▶ WORK TO COMPLETE
Give the lines below again exactly, starting with the line that holds "Lemma call_ok_child (data" and going on through the line that holds "Inv st -> call_ok data seed st q l ->".

▶ PROVIDED DATA
Lemma prereqLevels_le (s s' : LState) (q : Quest) :
  levels_le s s' -> prereqLevels s q <> [] ->
  prereqLevels s' q <> [] /\
  num_le (Math_max (prereqLevels s q)) (Math_max (prereqLevels s' q)).
Proof.
  intros Hle Hne. split.
  - destruct (prereqLevels s q) as [|v r] eqn:E; [congruence|].
    assert (Hv : In v (prereqLevels s q)) by (rewrite E; now left).
    apply prereqLevels_In in Hv. destruct Hv as [p [Hp Hv]].
    destruct (Hle p v Hv) as [v' [Hv' _]].
    intros Hnil. assert (Hin : In v' (prereqLevels s' q)).
    { apply prereqLevels_In. eauto. }
    rewrite Hnil in Hin. exact Hin.
  - apply Math_max_lub. intros a Ha. apply prereqLevels_In in Ha.
    destruct Ha as [p [Hp Ha]]. destruct (Hle p a Ha) as [a' [Ha' L]].
    eapply num_le_trans; [exact L|]. apply Math_max_ge.
    apply prereqLevels_In. eauto.
Qed.

(* ================================================================== *)
(** ** Invariants of the loops *)

Lemma forEachM_invariant (A S : Type) (P : S -> Prop) (Q : A -> Prop)
  (f : A -> S -> option S) :
  (forall a s s', Q a -> P s -> f a s = Some s' -> P s') ->
  forall arr s s', Forall Q arr -> P s -> forEachM arr f s = Some s' -> P s'.
Proof.
  intros Hstep arr. induction arr as [|a arr IH]; simpl; intros s s' HQ HP H.
  - inversion H. now subst.
  - inversion HQ as [|? ? Ha Harr]. subst.
    destruct (f a s) as [s1|] eqn:E; [|discriminate].
    eapply IH; [exact Harr | | exact H]. eapply Hstep; eassumption.
Qed.

Lemma childrenOf_In (data : list Quest) (quest c : Quest) :
  In c (childrenOf data quest) <-> In c data /\ In (id quest) (prerequisites c).
Proof. unfold childrenOf. rewrite filter_In, includes_In. tauto. Qed.

Section Invariant.
Variable data : list Quest.
(** What is known of the arguments of a call. *)
Variable Pre : LState -> Quest -> num -> Prop.
Variable Inv : LState -> Prop.

Hypothesis Pre_child :
  forall st c, Inv st -> In c data -> prerequisites c <> [] -> all_known st c ->
               Pre st c (num_succ (Math_max (prereqLevels st c))).
Hypothesis Inv_record :
  forall st q l, Inv st -> Pre st q l -> already_at_least st q l = false ->
                 Inv (record_level st q l).

Lemma assignLevel_invariant :
  forall fuel q l st st',
    Inv st -> Pre st q l -> assignLevel fuel data q l st = Some st' -> Inv st'.
Proof.
  induction fuel as [|fuel IH]; simpl; intros q l st st' HI HP H; [discriminate|].
  destruct (already_at_least st q l) eqn:G.
  - inversion H. now subst.
  - revert H. apply forEachM_invariant with
      (Q := fun c => In c data /\ prerequisites c <> []).
    + intros c s s' [Hc Hne] Hs Hstep.
      destruct (Nat.eqb _ _) eqn:E in Hstep.
      * apply Nat.eqb_eq in E. eapply IH; [exact Hs | | exact Hstep].
        now apply Pre_child.
      * inversion Hstep. now subst.
    + apply Forall_forall. intros c Hc. apply childrenOf_In in Hc.
      destruct Hc as [Hc Hin]. split; [exact Hc|].
      intros Hnil. rewrite Hnil in Hin. exact Hin.
    + now apply Inv_record.
Qed.
End Invariant.

Lemma roots_In (data : list Quest) (q : Quest) :
  In q (roots data) <-> In q data /\ is_root q.
Proof.
  unfold roots, is_root. rewrite filter_In, andb_true_iff, Nat.eqb_eq, length_zero_iff_nil.
  tauto.
Qed.

Lemma call_ok_child (data : list Quest) (seed : Quest -> Prop) (st : LState) (c : Quest) :
  In c data -> prerequisites c <> [] -> all_known st c ->
  call_ok data seed st c (num_succ (Math_max (prereqLevels st c))).
Proof.
  intros Hc Hne Hall. apply call_prereq; [exact Hc | | reflexivity].
  now apply prereqLevels_nonempty.
Qed.

Section Phases.
Variable data : list Quest.
Variable seed : Quest -> Prop.
Variable Inv : LState -> Prop.

Hypothesis Inv_call :
  forall fuel q l st st',
    Inv st -> call_ok data seed st q l ->
    assignLevel fuel data q l st = Some st' -> Inv st'.

Lemma processRoots_invariant (fuel : nat) (st st' : LState) :
  (forall q, is_root q -> seed q) ->
  Inv st -> processRoots fuel data st = Some st' -> Inv st'.
Proof.
  intros Hseed HI. unfold processRoots.
  apply forEachM_invariant with (Q := fun q => In q data /\ is_root q).
  - intros q s s' [Hq Hr] Hs H. eapply Inv_call; [exact Hs | | exact H].
    apply call_seed; [exact Hq | apply Hr | now apply Hseed | reflexivity].
  - apply Forall_forall. intros q. apply roots_In.
  - exact HI.
Qed.

Lemma sweepStep_invariant (fuel : nat) (q : Quest) (st st' : LState) :
  (forall q, prerequisites q = [] -> seed q) ->
  In q data -> Inv st -> sweepStep fuel data q st = Some st' -> Inv st'.
Proof.
  intros Hseed Hq HI. unfold sweepStep.
  destruct (negb _); [|intros H; inversion H; now subst].
  destruct (Nat.ltb_spec 0 (length (prereqLevels st q))) as [Hpos|Hzero]; simpl.
  - intros H. eapply Inv_call; [exact HI | | exact H].
    apply call_prereq; [exact Hq | | reflexivity].
    intros Hnil. rewrite Hnil in Hpos. simpl in Hpos. lia.
  - destruct (Nat.eqb_spec (length (prerequisites q)) 0) as [Hnone|Hsome].
    + intros H. eapply Inv_call; [exact HI | | exact H].
      apply length_zero_iff_nil in Hnone.
      apply call_seed; [exact Hq | exact Hnone | now apply Hseed | reflexivity].
    + intros H. inversion H. now subst.
Qed.
(** [min(a, b)] on two floats: Python keeps [a] unless [b < a]. *)
Definition min (a b : float) : float := if (b <? a)%float then b else a.

(** [not x] on a float: true for 0.0 and -0.0 only. *)
Definition is_zero (x : float) : bool := (x =? 0)%float.

(** [v or d] where [v] is a float or [None]. *)
Definition or_default (v : option float) (d : float) : float :=
  match v with
  | Some x => if is_zero x then d else x
  | None => d
  end.

(** Nearest integer to [num / den] ([den > 0]), ties to the even one. *)
Definition div_half_even (num den : Z) : Z :=
  let q := (num / den)%Z in
  let r := (num mod den)%Z in
  if (2 * r <? den)%Z then q
  else if (den <? 2 * r)%Z then (q + 1)%Z
  else if Z.even q then q else (q + 1)%Z.

(** [round(x, 4)].  CPython rounds the exact binary value of [x] to four
    decimals (ties to even) and returns the double nearest to that decimal
    number; infinities, NaN and integral values come back unchanged. *)
Definition round4 (x : float) : float :=
  match Prim2SF x with
  | S754_finite s m e =>
      if (0 <=? e)%Z then x
      else
        match div_half_even (Z.pos m * 10000) (2 ^ (- e)) with
        | Z.pos k =>
            SF2Prim (SFdiv prec emax (S754_finite s k 0) (S754_finite false 10000 0))
        | _ => SF2Prim (S754_zero s)
        end
  | _ => x
  end.

End Float.

(** ** Python values and control flow *)

(** The values a JSON request body is parsed into. *)
Inductive value :=
| VNone
| VBool (b : bool)
| VInt (n : Z)
| VFloat (x : float)
| VStr (s : string)
| VList (items : list value)
| VDict (fields : list (string * value)).

(** Truth value of an object: [not v] is [negb (truthy v)]. *)
Definition truthy (v : value) : bool :=
  match v with
  | VNone => false
  | VBool b => b
  | VInt n => negb (n =? 0)%Z
  | VFloat x => negb (Float.is_zero x)
  | VStr s => negb (String.eqb s "")
  | VList items => negb (Nat.eqb (length items) 0)
  | VDict fields => negb (Nat.eqb (length fields) 0)
  end.

(** [isinstance(v, str)] *)
Definition isinstance_str (v : value) : bool :=
  match v with VStr _ => true | _ => false end.

(** The characters of a value known to be a [str]. *)
Definition str_of (v : value) : string :=
  match v with VStr s => s | _ => "" end.

(** A [dict] with string keys, as its items. *)
Definition dict := list (string * value).

(** [d.get(key)] *)
Fixpoint dict_get (key : string) (d : dict) : option value :=
  match d with
  | [] => None
  | (k, v) :: rest => if String.eqb k key then Some v else dict_get key rest
  end.

(** [key in d] *)
Definition dict_has (key : string) (d : dict) : bool :=
  match dict_get key d with Some _ => true | None => false end.

(** An exception, by its message [str(e)]. *)
Definition exn := string.

(** What running a piece of Python yields: a value, or a raised exception. *)
Inductive outcome (A : Type) :=
| Returns (a : A)
| Raises (e : exn).
Arguments Returns {A} a.
Arguments Raises {A} e.

(** Python code over a mutable state [S].  The state changes made before an
    exception is raised stay made. *)
Definition py (S A : Type) : Type := S -> outcome A * S.

#[export] Instance py_ret {S} : MRet (py S) := fun A a s => (Returns a, s).

#[export] Instance py_bind {S} : MBind (py S) := fun A B f m s =>
  match m s with
  | (Returns a, s') => f a s'
  | (Raises e, s') => (Raises e, s')
  end.

Definition raise {S A} (e : exn) : py S A := fun s => (Raises e, s).

(** [try: body except Exception as e: handler(e)] *)
Definition try_except {S A} (body : py S A) (handler : exn -> py S A) : py S A :=
  fun s =>
    match body s with
    | (Returns a, s') => (Returns a, s')
    | (Raises e, s') => handler e s'
    end.

Definition get_state {S} : py S S := fun s => (Returns s, s).

Definition modify {S} (f : S -> S) : py S unit := fun s => (Returns tt, f s).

▶ ANSWER AREA
Lemma call_ok_child (data : list Quest) (seed : Quest -> Prop) (st : LState) (c : Quest) :
  In c data -> prerequisites c <> [] -> all_known st c ->
  call_ok data seed st c (num_succ (Math_max (prereqLevels st c))).
Proof.
  intros Hc Hne Hall. apply call_prereq; [exact Hc | | reflexivity].
  now apply prereqLevels_nonempty.
Qed.

Section Phases.
Variable data : list Quest.
Variable seed : Quest -> Prop.
Variable Inv : LState -> Prop.

Hypothesis Inv_call :
  forall fuel q l st st',
    Inv st -> call_ok data seed st q l ->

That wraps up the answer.